Items and actions
1. CNRG were updated on the Dental Services Built Environment guidance, which has been adopted by the IPC cell as an appendix and approved by the 4 country CDOs. There are some key remaining IPC issues to be addressed in relation to extant Scottish Guidance related to fallow times and the re-processing of PPE. It was noted that reduced fallow times needs considered in the context of the ventilation in the dental room and that each setting will be different. Aerosol Generating Procedures (AGPs) should not be undertake where ventilation is not adequate and HFS are working with the dental community to support risk assessment and mitigation therein.
2. Presentation of key findings from the IPC review undertaken by ARHAI and a focus on two recent papers and their key findings. The chair noted we had much to learn from countries with more experience of pandemics, such as Singapore. Both papers confirm the IPC measures in place mirror those in the UK and point to the importance of leadership and culture as part of the multimodal strategy needed to implement IPC guidance. It was noted that leadership and hospital culture are important in supporting adherence to IPC measures and that it focuses on how senior managers enable that adherence. Discussion on what more can be done nationally to support this and a further CNO policy letter may be required to provide an overview of all the multimodal elements needed; including the new testing policy.
3. CNRG noted the approved proposed testing policy informed by their previous advice – that all patient-facing staff in hospitals, COVID-19 Assessment Centres and the Scottish Ambulance Service will be tested twice a week using Lateral Flow Device testing. Additionally, the group noted the expansion of emergency admission testing to all patients, which was announced by the Cabinet Sectary, and was to be rolled out by the end of the first week in December.
4. It was noted that positive LFD tests recorded by patient-facing staff will be confirmed by PCR. The CNRG noted the importance of communication to all those using these tests that even if a negative LFD tests is reported, all staff must continue to follow the IPC guidance and FACTS and not assume negative status infers otherwise.
5. CNRG noted the importance of capturing data in relation to the usage of the tests and the results themselves given they are not part of laboratory reporting and that any additional data burden should be avoided if possible; digitalisation was a key enabler of data capture.
6. CNRG reviewed the ARHAI and SAPG data on prescribing in the COVID-19 context, detailing the monitoring underway inclusive of primary care, where prescribing is down compared to previous years and dental, where prescribing is higher than previous years. They noted that OPAT services were importance for enabling services, however challenged with current competing interests for nursing staff. CNRG noted this and the importance of continued virulence on prescribing and the importance of OPAT services as a consideration for all boards, acknowledging the many competing demands for nursing staff, inclusive of COVID-19 vaccination needs.

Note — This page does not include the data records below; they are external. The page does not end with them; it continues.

Lemma sendProbe_record (now : Z) (p p' : Prober) (m m' : Monitor) (w w' : World) :
  sendProbe p now m w = (p', m', w') -> same_record m m'.
Proof.
  unfold sendProbe. destruct (_ || _); [by apply applySample_record|].
  destruct (send _ _ _ _ _ _) as [packet [[] err]];
    [by intros [= _ <- _] | by apply applySample_record..].
Qed.

Lemma tickProbers_record (now : Z) (ps ps' : list Prober) (m m' : Monitor) (w w' : World) :
  tickProbers now ps m w = (ps', m', w') -> same_record m m'.
Proof.
  revert ps' m w w'; induction ps as [|p ps IH]; intros ps' m w w'; cbn [tickProbers];
    [by intros [= _ <- _]|].
  destruct (tickProber now p m w) as [[p1 m1] w1] eqn:Ep.
  destruct (tickProbers now ps m1 w1) as [[ps1 m2] w2] eqn:Eps. intros [= _ <- _].
  etrans; [clear Eps | by eapply IH]. unfold tickProber in Ep.
  destruct (expire _ _ _ _ _) as [[p2 m3] w3] eqn:Ee. etrans; [by eapply expire_record|].
  destruct (ask_resolver now p2 m3) as [p3 m4] eqn:Ea.
  transitivity m4; [unfold ask_resolver in Ea; destruct (_ && _); by injection Ea as <- <-|].
  destruct (send_due now p3); [|by injection Ep as _ <- _].
  destruct (sendProbe p3 now m4 w3) as [[p4 m5] w4] eqn:Es. injection Ep as _ <- _.
  by eapply sendProbe_record.
Qed.

Lemma tick_record (now : Z) (m m' : Monitor) (w w' : World) :
  tick now m w = (m', w') -> same_record m m'.
Proof.
  unfold tick. destruct (tickProbers _ _ _ _) as [[ps m1] w1] eqn:E. intros [= <- _].
  by apply tickProbers_record in E.
Qed.

Lemma handleReplyList_record (now : Z) (replies : list Reply) (m m' : Monitor) (w w' : World) :
  handleReplyList now replies m w = (m', w') -> same_record m m'.
Proof.
  revert m w; induction replies as [|r replies IH]; intros m w; cbn [handleReplyList];
    [by intros [= <- _]|].
  destruct (handleReply now r m w) as [m1 w1] eqn:Er. intros Ht. etrans; [|by eapply IH].
  revert Er. unfold handleReply. destruct (m_proberByUid m !! r_uid r) as [i|]; [|by intros [= <- _]].
  destruct (m_probers m !! i) as [p|]; [|by intros [= <- _]].
  destruct (list_find _ _) as [[j g]|]; [|by intros [= <- _]].
  destruct (negb _); [by intros [= <- _]|].
  destruct (applySample _ _ _ _ _) as [[p2 m2] w2] eqn:E. intros [= <- _].
  by apply applySample_record in E.
Qed.

Lemma handleResolutions_record (now : Z) (m : Monitor) : same_record m (handleResolutions now m).
Proof.
  unfold handleResolutions. destruct (collect (m_resolver m)) as [results r].
  transitivity (m <| m_resolver := r |>); [done|]. generalize (m <| m_resolver := r |>) as m0.
  induction results as [|x results IH]; intros m0; [done|]. cbn [fold_left].
  etrans; [|apply IH]. unfold handleResolution.
  destruct (m_proberByUid m0 !! x_uid x) as [i|]; [|done]. destruct (m_probers m0 !! i); [|done].
  by destruct (resolved now x p).
Qed.

(** Without a signal to stop, the descriptors that are ready do not end the daemon. *)
Lemma ready_record (k : Round) (m : Monitor) :
  ~ stop_signalled (k_ready k) -> same_record m (fst (ready_all k m)).
Proof.
  unfold ready_all. generalize false. revert m.
  induction (k_ready k) as [|r rs IH]; intros m b Hn; [done|]. cbn [fold_left].
  destruct (handle_ready (k_after k) (m, b) r) as [m1 b1] eqn:E.
  etrans; [|apply IH; intros (ss & s & Hs & ?); apply Hn; exists ss, s; split; [by right | done]].
  destruct r as [signals|events| |]; cbn [handle_ready] in E; injection E as <- <-;
    [|done | apply handleResolutions_record | done].
  assert (Forall (fun s => s = SIGHUP) signals) as Hall.
  { apply Forall_forall. intros s Hs. destruct (decide (s = SIGHUP)); [done|].
    exfalso. apply Hn. exists signals, s. split; [by left | done]. }
  clear Hn. revert m. induction Hall as [|s signals -> _ IHs]; intros m; [done|]. cbn [fold_left].
  etrans; [|apply IHs]. done.
Qed.

Lemma reload_record (k : Round) (m : Monitor) : same_record m (reload_if k m).
Proof.
  unfold reload_if. destruct (m_configDirty m); [|done].
  unfold reloadClients. by destruct (k_listing k).
Qed.

Lemma publish_life (pid now : Z) (force : bool) (m m' : Monitor) (w w' : World)
    (writes : list (str * str)) :
  publish pid now force m w = (m', w', writes) -> same_life m m' /\ m_probers m' = m_probers m.
Proof.
  unfold publish. destruct (_ && _); [by intros [= <- _ _]|]. cbn -[buildStateJson ini_text].
  destruct (_ || _); cbn -[buildStateJson ini_text]; by intros [= <- _ _].
Qed.

Lemma drop_life (now : Z) (mtime : str -> option Z) (m m' : Monitor) (w w' : World) (l : list str) :
  dropExpiredClients now mtime m w = (m', w', l) -> same_life m m'.
Proof. unfold dropExpiredClients. destruct (_ || _); [by intros [= <- _ _]|]. by intros [= <- _ _]. Qed.

(** A round without a signal to stop: all that matters comes at its end. *)
Lemma round_end (pid : Z) (k : Round) (m m' : Monitor) (w w' : World) (e : Effects) :
  m_running m = true -> ~ stop_signalled (k_ready k) -> round pid k m w = (m', w', e) ->
  exists m1 w1 m2 w2 removed writes, same_record m m1 /\
    dropExpiredClients (k_after k) (k_mtime k) m1 w1 = (m2, w2, removed) /\
    publish pid (k_publish k) false (update_idle (k_after k) m2) w2 = (m', w', writes).
Proof.
  intros Hrun Hn. pose proof (ready_record k m Hn) as L1. unfold round.
  destruct (ready_all k m) as [m1 readable]. cbn [fst] in L1.
  assert (m_running m1 = true) as -> by (destruct L1 as [[-> _] _]; done). cbn [negb].
  destruct (replies_if readable k m1 w) as [m2 w2] eqn:E2.
  assert (same_record m1 m2) as L2.
  { unfold replies_if in E2. destruct readable; [|by injection E2 as <- _].
    unfold handleReplies in E2. destruct (receive _ _ _ _) as [? r4].
    destruct (receive _ _ _ r4) as [? r6]. by eapply handleReplyList_record. }
  pose proof (reload_record k m2) as L3.
  destruct (tick _ _ w2) as [m4 w4] eqn:E4. apply tick_record in E4 as L4.
  destruct (dropExpiredClients _ _ m4 w4) as [[m5 w5] removed] eqn:E5.
  destruct (publish _ _ _ _ _) as [[m6 w6] writes] eqn:E6. intros [= <- <- _].
  exists m4, w4, m5, w5, removed, writes. split_and!; [|done..].
  etrans; [exact L1|]. etrans; [exact L2|]. by etrans.
Qed.

Lemma update_idle_probers (after : Z) (m : Monitor) : m_probers (update_idle after m) = m_probers m.
Proof.
  unfold update_idle. destruct (bool_decide _); [|done].
  destruct (m_idleSinceUs m =? 0); by destruct (_ && _).
Qed.

Lemma round_life (pid : Z) (k : Round) (m m' : Monitor) (w w' : World) (e : Effects) :
  m_running m = true -> ~ stop_signalled (k_ready k) -> round pid k m w = (m', w', e) ->
  exists m1, same_life m m1 /\ m_probers m' = m_probers m1 /\ same_life (update_idle (k_after k) m1) m'.
Proof.
  intros Hrun Hn Hr.
  destruct (round_end pid k m m' w w' e Hrun Hn Hr) as (m1 & w1 & m2 & w2 & removed & writes & L & E5 & E6).
  apply drop_life in E5. apply publish_life in E6 as [L6 P6]. exists m2.
  split_and!; [etrans; [apply L | done] | by rewrite P6, update_idle_probers | done].
Qed.

Lemma running_remembers (pid begin t : Z) (h : list Past) (m : Monitor) (w : World) :
  0 < begin -> running pid begin t h m w ->
  begin <= t /\ within begin t h /\ remembers begin h (m_idleSinceUs m).
Proof.
  intros Hb. induction 1 as [m w | t h m w r _ IH | t h m w k m' w' e _ (Ht & Hw & Hr) Hk Hn Hrun Hround].
  - split_and!; [lia | |].
    + intros a [[-> _] | (before & later & E & _)]; [lia | by destruct before].
    + unfold remembers. cbn. rewrite (proj2 (Z.eqb_neq begin 0)) by lia.
      split; [left; split; constructor|].
      intros a [[-> _] | (before & later & E & _)]; [lia | by destruct before].
  - exact IH.
  - destruct (round_life pid k m m' w w' e Hrun Hn Hround) as (m1 & (_ & E1 & _) & Ep & _ & E2 & _).
    destruct (update_idle_spec (k_after k) m1) as [Es _].
    split_and!; [lia | apply (within_snoc _ t); [lia | done] |].
    rewrite E2, Es, E1, <- Ep. 
    exact (remembers_snoc begin t (k_after k) _ h _ ltac:(lia) ltac:(lia) Hw Hr).
Qed.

7. CNRG were presented with recent cluster data and noted this is not at the level of the previous peak and there are a lower proportion of the staff affected in these clusters now. This suggested IPC measures were working where applied. The key lesson learned to date is around about the importance of reliable and enabled implementation of the IPC measures that we know work.

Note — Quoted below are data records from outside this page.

(* ===== verification/Atomic.v ===== *)
(** * A round as one step

    The resolver's thread runs while the event loop is in the middle of a round.  [small] is the
    round operation by operation, with the moves of the worker anywhere in between; [round] is the
    same round in one piece.  Nothing more can come of the first than of the second, between moves
    of the worker before it and after it: the moves made before the results are collected can be
    made before the round, and all others can wait until it is over.  A call of [request] or
    [collect] is one operation here; what may happen inside of them is in [Resolver]. *)

From stdpp Require Import relations.
From S2P Require Import Prelude Util Double Json JsonFacts JsonRoundtrip Health Pinger Resolver.
From S2P Require Import Monitor Probing Ticking Replies Config Wiring ClientFile Publish EventLoop.
From S2P Require Import Daemon Threads.

(** ** Specification *)

(** Where the event loop is in a round: the descriptors still to be read, the iterations of the
    loop of [tick] that are done, the files removed. *)
Inductive Point :=
  | AtReady (ready : list Ready) (readable : bool)
  | AtReplies (readable : bool)
  | AtReload
  | AtTick (i : nat)
  | AtDrop
  | AtIdle (removed : list str)
  | AtPublish (removed : list str)
  | Finished (effects : Effects).

Section Small.
Context `{Libc}.
Variables (pid timeout : Z) (k : Round).

(** The next operation of the event loop. *)
Definition advance (c : Point) (m : Monitor) (w : World) : option (Point * Monitor * World) :=
  match c with
  | AtReady (r :: ready) readable =>
      let '(m, readable) := handle_ready (k_after k) (m, readable) r in
      Some (AtReady ready readable, m, w)
  | AtReady [] readable =>
      Some (if m_running m then AtReplies readable else Finished (mkEffects timeout [] []), m, w)
  | AtReplies readable =>
      let '(m, w) := replies_if readable k m w in Some (AtReload, m, w)
  | AtReload => Some (AtTick 0, reload_if k m, w)
  | AtTick i =>
      if (i <? length (m_probers m))%nat then
        let '(m, w) := tick_at (k_tick k) i m w in Some (AtTick (S i), m, w)
      else Some (AtDrop, m, w)
  | AtDrop =>
      let '(m, w, removed) := dropExpiredClients (k_after k) (k_mtime k) m w in
      Some (AtIdle removed, m, w)
  | AtIdle removed => Some (AtPublish removed, update_idle (k_after k) m, w)
  | AtPublish removed =>
      let '(m, w, writes) := publish pid (k_publish k) false m w in
      Some (Finished (mkEffects timeout writes removed), m, w)
  | Finished _ => None
  end.

Inductive go : Point * Monitor * World -> Point * Monitor * World -> Prop :=
  | go_on c m w s : advance c m w = Some s -> go (c, m, w) s.

(** The event loop goes on, or the worker moves. *)
Inductive small : Point * Monitor * World -> Point * Monitor * World -> Prop :=
  | small_loop s s' : go s s' -> small s s'
  | small_worker c m w r :
      worker_step (m_resolver m) r -> small (c, m, w) (c, put_resolver r m, w).
End Small.

(** The results will still be collected. *)
Definition before_collect (c : Point) : Prop :=
  match c with AtReady ready _ => ResolverReady ∈ ready | _ => False end.

(** [epoll_wait] reports a descriptor once. *)
Definition resolver_once (ready : list Ready) : Prop :=
  forall before after, ready = before ++ ResolverReady :: after -> ResolverReady ∉ after.

(** What is known of the state at each point, until nothing of it matters to the worker. *)
Definition point_ok `{Casts} (b : bool) (t : Z) (k : Round) (c : Point) (m : Monitor) : Prop :=
  match c with
  | AtReady ready _ =>
      threads_ok b (k_after k) m /\ round_facts t k m /\ Forall (fun r => readable r m) ready /\
      resolver_once ready
  | AtReplies _ | AtReload => threads_ok b (k_after k) m /\ round_facts t k m
  | AtTick i =>
      clock_ok (k_tick k) /\ threads_ok b (k_tick k) m /\ Forall counters_ok (drop i (m_probers m))
  | _ => True
  end.

(** ** Lemmas *)

(** *** The moves of the worker *)

(** A request made after a move of the worker could have been made before it; when the move was
    going to sleep, or waking up again, the request has made up for it. *)
Lemma request_before_move (uid : Z) (host : str) (r r1 : Resolver) :
  worker_step r r1 -> uid ∉ map q_uid (outstanding r) ->
  rtc worker_step (request uid host r) (request uid host r1).
Proof.
  intros Hs Hn. pose proof (worker_step_same _ _ Hs) as (Eo & _).
  assert (forall r', outstanding r' = outstanding r ->
    request uid host r' = notify (r' <| pending := pending r' ++ [mkRequest uid host] |>)) as Hreq.
  { intros r' E. unfold request, request_push.
    destruct (existsb _ (pending r')) eqn:Ex; [|done]. exfalso.
    apply existsb_exists in Ex as (q & Hq%list_elem_of_In & Eq%Z.eqb_eq). apply Hn. rewrite <- E, <- Eq.
    apply list_elem_of_fmap_2. unfold outstanding. rewrite !elem_of_app. auto. }
  rewrite !Hreq by done. clear Hreq Hn Eo. unfold notify.
  destruct Hs as [r r1 Hm | r Hm | r r1 ok e err Hm | r r1 Hm]; cbn.
  - unfold worker_take in Hm. destruct (worker r) eqn:Ew; try done.
    destruct (stop r) eqn:Est.
    { injection Hm as <-. cbn. apply rtc_once, worker_takes. unfold worker_take. cbn. by rewrite Ew, Est. }
    destruct (pending r) as [|q rest] eqn:Ep; injection Hm as <-; cbn.
    + rewrite Ep. cbn. destruct r. cbn in *. subst. apply rtc_refl.
    + apply rtc_once, worker_takes. unfold worker_take. cbn. by rewrite Ew, Est.
  - rewrite Hm. cbn. apply rtc_refl.
  - unfold worker_finish in Hm. destruct (worker r) eqn:Ew; try done. injection Hm as <-. cbn.
    apply rtc_once, (worker_finishes _ _ ok e err). unfold worker_finish. cbn. by rewrite Ew.
  - unfold worker_signal in Hm. destruct (worker r) eqn:Ew; try done. injection Hm as <-.
    apply rtc_once, worker_signals. unfold worker_signal. cbn. rewrite Ew. by destruct (eventFd r).
Qed.

Lemma request_before_moves (uid : Z) (host : str) (r r' : Resolver) :
  rtc worker_step r r' -> uid ∉ map q_uid (outstanding r) ->
  rtc worker_step (request uid host r) (request uid host r').
Proof.
  induction 1 as [|r r1 r' Hs _ IH]; intros Hn; [apply rtc_refl|].
  etrans; [by apply request_before_move|]. apply IH.
  destruct (worker_step_same _ _ Hs) as (-> & _). done.
Qed.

8. CNRG were presented with preliminary analysis comparing wave one (March – July 2020) and wave two (August – present). It was noted that testing has increased significantly between wave one and wave two and that activity is higher now in hospitals than in the first peak as services have remobilised. There is a less steep incidence of definite and probable hospital onset in the second wave. Further, the number of hospital onset COVID-19 is less than the peak of the first wave. CNRG further noted that in the second wave, changes made to reporting mean that clusters remain open for 14 days; this skews the figures when comparing with the first wave, i.e. the second wave may appear artificially high as a prevalence measure.